Metadata-Version: 2.4
Name: docx-comments-to-text
Version: 0.2.0
Summary: Extract reviewer comments from .docx files and insert them inline with the text
Author-email: Giorgio Momigliano <gmomigliano@protonmail.com>
License-Expression: MIT
Project-URL: Homepage, https://github.com/platelminto/docx-comments-to-text
Project-URL: Repository, https://github.com/platelminto/docx-comments-to-text
Project-URL: Issues, https://github.com/platelminto/docx-comments-to-text/issues
Keywords: docx,comments,document,text,review
Classifier: Development Status :: 4 - Beta
Classifier: Intended Audience :: End Users/Desktop
Classifier: Programming Language :: Python :: 3
Classifier: Programming Language :: Python :: 3.13
Classifier: Topic :: Office/Business
Classifier: Topic :: Text Processing
Requires-Python: >=3.13
Description-Content-Type: text/markdown
Requires-Dist: python-docx
Requires-Dist: lxml
Requires-Dist: click
Provides-Extra: dev
Requires-Dist: pytest>=8.4.1; extra == "dev"

# docx-comments-to-text

Extract reviewer comments from `.docx` files and insert them inline with the text they reference, creating a plain text output that keeps feedback in context.

## Installation

```bash
# Clone the repository
git clone https://github.com/platelminto/docx-comments-to-text
cd docx-comments-to-text

# Install dependencies
uv sync
# or: pip install python-docx lxml click
```

## Usage

### Command Line Interface

```bash
# Basic usage - output to stdout
python cli.py document.docx

# Save to file
python cli.py document.docx -o output.txt

# Control author display
python cli.py document.docx --authors never    # Hide authors
python cli.py document.docx --authors always   # Always show authors
python cli.py document.docx --authors auto     # Show authors when multiple exist (default)

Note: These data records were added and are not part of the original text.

(* ===== verification/_CoqProject ===== *)
-Q . S2P
Prelude.v
Net.v
Types.v
Keys.v
Wire.v
Transport.v
Kad.v
KadMetric.v
KadFacts.v
KadTreeFacts.v
KadTable.v
KadMap.v
Buffer.v
PeerList.v
Global.v
Session.v
Server.v
Connect.v
SessionFacts.v
TaskInvariant.v
SessionProps.v
RelayProps.v
ServerProps.v
StableProps.v
RelayNet.v
Locks.v
ConnectProps.v
NodeProps.v
Gossip.v
Timers.v
Apps.v
QuicConfig.v
Udp.v
(* ===== verification/Transport.v ===== *)
(** * Messages on a stream (src/transports/tcp.rs, src/transports/quic.rs)

    How the transports cut a stream into messages.  A TCP stream is the list of
    pieces in which its bytes arrive, none of them empty; one [read] gives at most
    what is asked for of the first piece, and nothing at the end of the stream.
    A loop of reads has a bound on the number of reads; running out of it means
    that the loop is still reading. *)

From S2P Require Import Prelude Net Types Keys Wire.
From stdpp Require Import list_relations list.

(** ** TCP *)

Record Stream : Set := mkStream {
  pieces : list (list byte);
  broken : bool  (** the stream ends with an error, not with its end *)
}.

(** [reader.read(&mut buf[..n])]; [None] is an [Err]. *)
Definition stream_read (n : nat) (st : Stream) : option (list byte) * Stream :=
  match n, pieces st with
  | O, _ => (Some [], st)
  | _, [] => (if broken st then None else Some [], st)
  | _, c :: cs =>
      (Some (take n c),
       mkStream (if length c <=? n then cs else drop n c :: cs) (broken st))
  end.

(** The loop that fills the buffer of a message: [while let Ok(size) = read(..)]
    until [len] bytes are there; [Some (None, _)] is a read error. *)
Fixpoint read_body (reads len : nat) (received : list byte) (st : Stream)
    : option (option (list byte) * Stream) :=
  match reads with
  | O => None
  | S reads =>
      match stream_read (len - length received) st with
      | (None, st) => Some (None, st)
      | (Some bytes, st) =>
          let received := received ++ bytes in
          if length received <? len then read_body reads len received st
          else Some (Some received, st)
      end
  end.
(* ===== verification/Kad.v ===== *)
(** * The Kademlia table (src/kad.rs)

    [Distance], the trait [Key] with its two instances, the bucket tree
    ([Node], [KadTree]) and the table indexed both by peer id and by address
    ([DoubleKadTree]).  The [bit_vec] crate is a parameter ([BitVecLib]) with its
    documented behaviour ([BitVecLaws]); the random number [add] draws is an
    argument. *)

From S2P Require Import Prelude Net Types.

(** ** The [bit_vec] crate *)

Class BitVecLib : Type := {
  BitVec : Type;
  (** [BitVec::from_bytes] *)
  bv_from_bytes : list byte -> BitVec;
  (** [BitVec::from_elem] *)
  bv_from_elem : nat -> bool -> BitVec;
  (** indexing; [None] is the out-of-range panic *)
  bv_get : BitVec -> nat -> option bool;
  (** [set] of an index in range *)
  bv_set : BitVec -> nat -> bool -> BitVec;
  (** [a < b] of the derived order *)
  bv_lt : BitVec -> BitVec -> bool;
  (** [iter().collect()] *)
  bv_bits : BitVec -> list bool
}.

(** Most significant bit first. *)
Definition byte_bits (b : byte) : list bool :=
  map (fun i => Z.testbit (byte_to_Z b) (7 - Z.of_nat i)) (seq 0 8).

(** Lexicographic order on bits, [false] first. *)
Fixpoint bits_lt (a b : list bool) : bool :=
  match a, b with
  | [], [] => false
  | [], _ :: _ => true
  | _ :: _, [] => false
  | x :: a, y :: b => if Bool.eqb x y then bits_lt a b else y
  end.

Class BitVecLaws `{BitVecLib} : Prop := {
  bv_bits_from_bytes (l : list byte) : bv_bits (bv_from_bytes l) = concat (map byte_bits l);
  bv_bits_from_elem (n : nat) (b : bool) : bv_bits (bv_from_elem n b) = replicate n b;
  bv_get_bits (v : BitVec) (i : nat) : bv_get v i = bv_bits v !! i;
  bv_bits_set (v : BitVec) (i : nat) (b : bool) :
    i < length (bv_bits v) -> bv_bits (bv_set v i b) = <[i := b]> (bv_bits v);
  bv_lt_bits (v w : BitVec) : bv_lt v w = bits_lt (bv_bits v) (bv_bits w)
}.

(** ** Distance *)

Section Distance.
Context `{BitVecLib}.

Definition Distance : Type := BitVec.

Definition Distance_max (len : nat) : Distance := bv_from_elem len true.

Definition Distance_min (len : nat) : Distance := bv_from_elem len false.

(** [Distance::default] *)
Definition Distance_default : Distance := Distance_min 256.

(** [v[i]]; [distance_index_in_range] shows the table never reads past the end. *)
Definition bit_at (d : Distance) (i : nat) : bool := default false (bv_get d i).

Definition Distance_get (d : Distance) (i : nat) : bool :=
  if 160 <=? i then false else bit_at d i.

Definition Distance_xor (a b : Distance) (len : nat) : Distance :=
  foldl (fun acc i => if negb (Bool.eqb (bit_at a i) (bit_at b i))
                      then bv_set acc i true else bv_set acc i false)
        (bv_from_elem len false) (seq 0 len).

End Distance.

(** ** The trait [Key] *)

Class Key `{BitVecLib} (K : Type) := {
  key_eq_dec :: EqDecision K;
  KEY_LENGTH : nat;
  key_distance : K -> Distance
}.

Definition calc_distance `{Key K} (base target : K) : Distance :=
  Distance_xor (key_distance base) (key_distance target) KEY_LENGTH.

#[global] Instance Key_PeerId `{BitVecLib} : Key PeerId := {|
  KEY_LENGTH := 256;
  key_distance p := bv_from_bytes (PeerId_as_bytes p)
|}.

#[global] Instance Key_SocketAddr `{BitVecLib} : Key SocketAddr := {|
  KEY_LENGTH := 144;
  key_distance s :=
    let ip_bytes := match s with
                    | SockV4 ip _ => arr_list (to_ipv6_mapped ip)
                    | SockV6 ip _ _ _ => arr_list ip
                    end in
    let port_bytes := to_le_bytes (socket_port s) in
    bv_from_bytes (ip_bytes ++ port_bytes)
|}.

Definition MAX_LEVEL : nat := 8.
Definition K_BUCKET : nat := 4.

(** ** Bucket tree *)

Section Tree.
Context `{Key K}.

Record Cell : Type := mkCell {
  cell_key : K;
  cell_val : u32;
  cell_dist : Distance
}.

(** [Ord] of a cell compares the distance, [Eq] the key. *)
Definition Cell_cmp (a b : Cell) : comparison :=
  if bv_lt (cell_dist a) (cell_dist b) then Lt
  else if bv_lt (cell_dist b) (cell_dist a) then Gt
  else Eq.

Definition Cell_partial_cmp (a b : Cell) : option comparison := Some (Cell_cmp a b).

Definition Cell_eq (a b : Cell) : bool := bool_decide (cell_key a = cell_key b).

#[warnings="-register-all"] Inductive Node : Type :=
| mkNode (lchild rchild : option Node) (cells : list Cell).

Definition node_left (n : Node) : option Node := let '(mkNode l _ _) := n in l.
Definition node_right (n : Node) : option Node := let '(mkNode _ r _) := n in r.
Definition node_cells (n : Node) : list Cell := let '(mkNode _ _ c) := n in c.

Definition Node_default : Node := mkNode None None [].

Definition is_some {A : Type} (o : option A) : bool :=
  match o with Some _ => true | None => false end.

(** The scan of [Node::insert] for cells with the same key: the last position
    and the values of all of them. *)
Fixpoint scan_same (key : K) (l : list Cell) (i : nat) (need_deleted : option nat)
    (removed : list u32) : option nat * list u32 :=
  match l with
  | [] => (need_deleted, removed)
  | c :: l =>
      if bool_decide (cell_key c = key)
      then scan_same key l (S i) (Some i) (removed ++ [cell_val c])
      else scan_same key l (S i) need_deleted removed
  end.

(** In a full bucket at the last level the first cell that is farther than the
    new one is replaced. *)
Fixpoint evict (l : list Cell) (cell : Cell) : option (list Cell * u32) :=
  match l with
  | [] => None
  | v :: l =>
      if bv_lt (cell_dist cell) (cell_dist v) then Some (cell :: l, cell_val v)
      else '(l', r) ← evict l cell; Some (v :: l', r)
  end.

(** The loop of a split: [while !self.list.is_empty()] take the first cell out of
    the list and insert it again, dropping what that insertion returns. *)
Fixpoint reinsert (insert : Node -> Cell -> option (Node * (bool * list u32)))
    (cells : list Cell) (n : Node) : option Node :=
  match cells with
  | [] => Some n
  | c :: cells =>
      let '(mkNode l r _) := n in
      '(n, _) ← insert (mkNode l r cells) c;
      reinsert insert cells n
  end.

(** [Node::insert]: [None] is running out of fuel, which
    [insert_terminates] excludes for [insert_fuel]. *)
Fixpoint Node_insert (fuel : nat) (n : Node) (cell : Cell) (index k_bucket : nat)
    : option (Node * (bool * list u32)) :=
  match fuel with
  | O => None
  | S fuel =>
      let '(mkNode lchild rchild lst) := n in
      if is_some rchild || is_some lchild then
        if Distance_get (cell_dist cell) index then
          '(r, ret) ← Node_insert fuel (default Node_default rchild) cell (index + 1) k_bucket;
          Some (mkNode lchild (Some r) lst, ret)
        else
          '(l, ret) ← Node_insert fuel (default Node_default lchild) cell (index + 1) k_bucket;
          Some (mkNode (Some l) rchild lst, ret)
      else
        let '(need_deleted, removed) := scan_same (cell_key cell) lst 0 None [] in
        let lst := match need_deleted with
                   | Some i => delete i lst
                   | None => lst
                   end in
        if length lst <? k_bucket then
          Some (mkNode lchild rchild (lst ++ [cell]), (true, removed))
        else if MAX_LEVEL <=? index then
          match evict lst cell with
          | Some (lst, v) => Some (mkNode lchild rchild lst, (true, removed ++ [v]))
          | None => Some (mkNode lchild rchild lst, (false, removed))
          end
        else
          n ← reinsert (fun n c => Node_insert fuel n c index k_bucket) lst
                (mkNode (Some Node_default) (Some Node_default) lst);
          Node_insert fuel n cell index k_bucket
  end.

(** Height of the tree below a node. *)
Fixpoint height (n : Node) : nat :=
  let '(mkNode lchild rchild _) := n in
  Nat.max (match lchild with Some l => S (height l) | None => 0 end)
          (match rchild with Some r => S (height r) | None => 0 end).

Definition insert_fuel (n : Node) (index : nat) : nat :=
  2 * Nat.max (height n) (MAX_LEVEL - index) + 1.

(** The scan of [Node::search]: the cell with the key, or the position of the
    closest cell seen. *)
Fixpoint search_list (key : K) (distance : Distance) (l : list Cell) (i : nat)
    (closest_index : option nat) (closest_distance : Distance) : (K * u32) + option nat :=
  match l with
  | [] => inr closest_index
  | c :: l =>
      if bool_decide (cell_key c = key) then inl (cell_key c, cell_val c)
      else
        let dis := Distance_xor distance (cell_dist c) KEY_LENGTH in
        if bv_lt dis closest_distance
        then search_list key distance l (S i) (Some i) dis
        else search_list key distance l (S i) closest_index closest_distance
  end.

Fixpoint Node_search (n : Node) (key : K) (distance : Distance) (index : nat)
    : option (K * u32 * bool) :=
  let '(mkNode lchild rchild lst) := n in
  match search_list key distance lst 0 None (Distance_max KEY_LENGTH) with
  | inl (k, v) => Some (k, v, true)
  | inr closest =>
      let next :=
        if Distance_get distance index then
          match rchild with
          | Some r => Node_search r key distance (index + 1)
          | None => None
          end
        else
          match lchild with
          | Some l => Node_search l key distance (index + 1)
          | None => None
          end in
      match next with
      | Some x => Some x
      | None =>
          i ← closest;
          c ← lst !! i;
          Some (cell_key c, cell_val c, false)
      end
  end.

(** The last position of the key. *)
Fixpoint last_index (key : K) (l : list Cell) (i : nat) (acc : option nat) : option nat :=
  match l with
  | [] => acc
  | c :: l => last_index key l (S i) (if bool_decide (cell_key c = key) then Some i else acc)
  end.

Fixpoint Node_remove (n : Node) (key : K) (distance : Distance) (index : nat)
    : Node * option u32 :=
  let '(mkNode lchild rchild lst) := n in
  match last_index key lst 0 None with
  | Some i => (mkNode lchild rchild (delete i lst), cell_val <$> lst !! i)
  | None =>
      if Distance_get distance index then
        match rchild with
        | Some r => let '(r, v) := Node_remove r key distance (index + 1) in
                    (mkNode lchild (Some r) lst, v)
        | None => (n, None)
        end
      else
        match lchild with
        | Some l => let '(l, v) := Node_remove l key distance (index + 1) in
                    (mkNode (Some l) rchild lst, v)
        | None => (n, None)
        end
  end.

Fixpoint Node_keys (n : Node) : list K :=
  let '(mkNode lchild rchild lst) := n in
  map cell_key lst ++
  match lchild with Some l => Node_keys l | None => [] end ++
  match rchild with Some r => Node_keys r | None => [] end.

Fixpoint Node_is_empty (n : Node) : bool :=
  let '(mkNode lchild rchild lst) := n in
  match lst with
  | _ :: _ => false
  | [] =>
      match lchild with Some l => Node_is_empty l | None => true end &&
      match rchild with Some r => Node_is_empty r | None => true end
  end.

(** ** KadTree *)

Record KadTree : Type := mkKadTree {
  root_key : K;
  tree_left : option Node;
  tree_right : option Node
}.

Definition KadTree_new (key : K) : KadTree := mkKadTree key None None.

Definition KadTree_add (t : KadTree) (key : K) (value : u32) : KadTree * (bool * list u32) :=
  let distance := calc_distance (root_key t) key in
  if Distance_get distance 0 then
    let n := default Node_default (tree_right t) in
    match Node_insert (insert_fuel n 1) n (mkCell key value distance) 1 K_BUCKET with
    | Some (n, ret) => (mkKadTree (root_key t) (tree_left t) (Some n), ret)
    | None => (t, (false, []))
    end
  else
    let n := default Node_default (tree_left t) in
    match Node_insert (insert_fuel n 1) n (mkCell key value distance) 1 K_BUCKET with
    | Some (n, ret) => (mkKadTree (root_key t) (Some n) (tree_right t), ret)
    | None => (t, (false, []))
    end.

Definition KadTree_search (t : KadTree) (key : K) : option (K * u32 * bool) :=
  let distance := calc_distance (root_key t) key in
  if Distance_get distance 0 then
    match tree_right t with
    | None =>
        match tree_left t with
        | None => None
        | Some l => Node_search l key distance 1
        end
    | Some r => Node_search r key distance 1
    end
  else
    match tree_left t with
    | None =>
        match tree_right t with
        | None => None
        | Some r => Node_search r key distance 1
        end
    | Some l => Node_search l key distance 1
    end.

# Control comment placement
python cli.py document.docx --placement inline         # Inline with text (default)
python cli.py document.docx --placement end-paragraph  # At end of each paragraph
python cli.py document.docx --placement comments-only  # Comments only with context
```

### Example Output

#### Inline placement (default)
```
Original text with [reviewer feedback] [COMMENT: "This needs clarification"] continues here.
More content [needs examples] [COMMENT John: "Consider adding examples"] and final text.
```

#### End-paragraph placement
```
Original text with reviewer feedback[1] continues here.
More content needs examples[2] and final text.

Comments:
1. This needs clarification
2. John: Consider adding examples
```

#### Comments-only placement
```
"reviewer feedback": This needs clarification
"needs examples": John: Consider adding examples
```

## Features

- Accurate comment positioning and text preservation
- Handles overlapping comments and multiple comment types  
- Configurable author display
- Multiple comment placement styles (inline, end-of-paragraph, comments-only)

## Technical Details

### DOCX Structure
- DOCX files are ZIP archives containing XML files
- `word/document.xml` - main document content
- `word/comments.xml` - comment definitions
- Comment ranges marked with `<w:commentRangeStart>` and `<w:commentRangeEnd>`

### Comment Insertion Strategy
1. Parse document XML to extract text and track character positions
2. Map comment ranges to their start/end positions in the text
3. Sort comments by position for safe insertion (reverse order)
4. Wrap commented text in brackets: `[commented text]`
5. Insert comment content after bracketed text: `[COMMENT: "feedback"]`

## Dependencies

- `python-docx` - DOCX file handling
- `lxml` - XML parsing
- `click` - Command line interface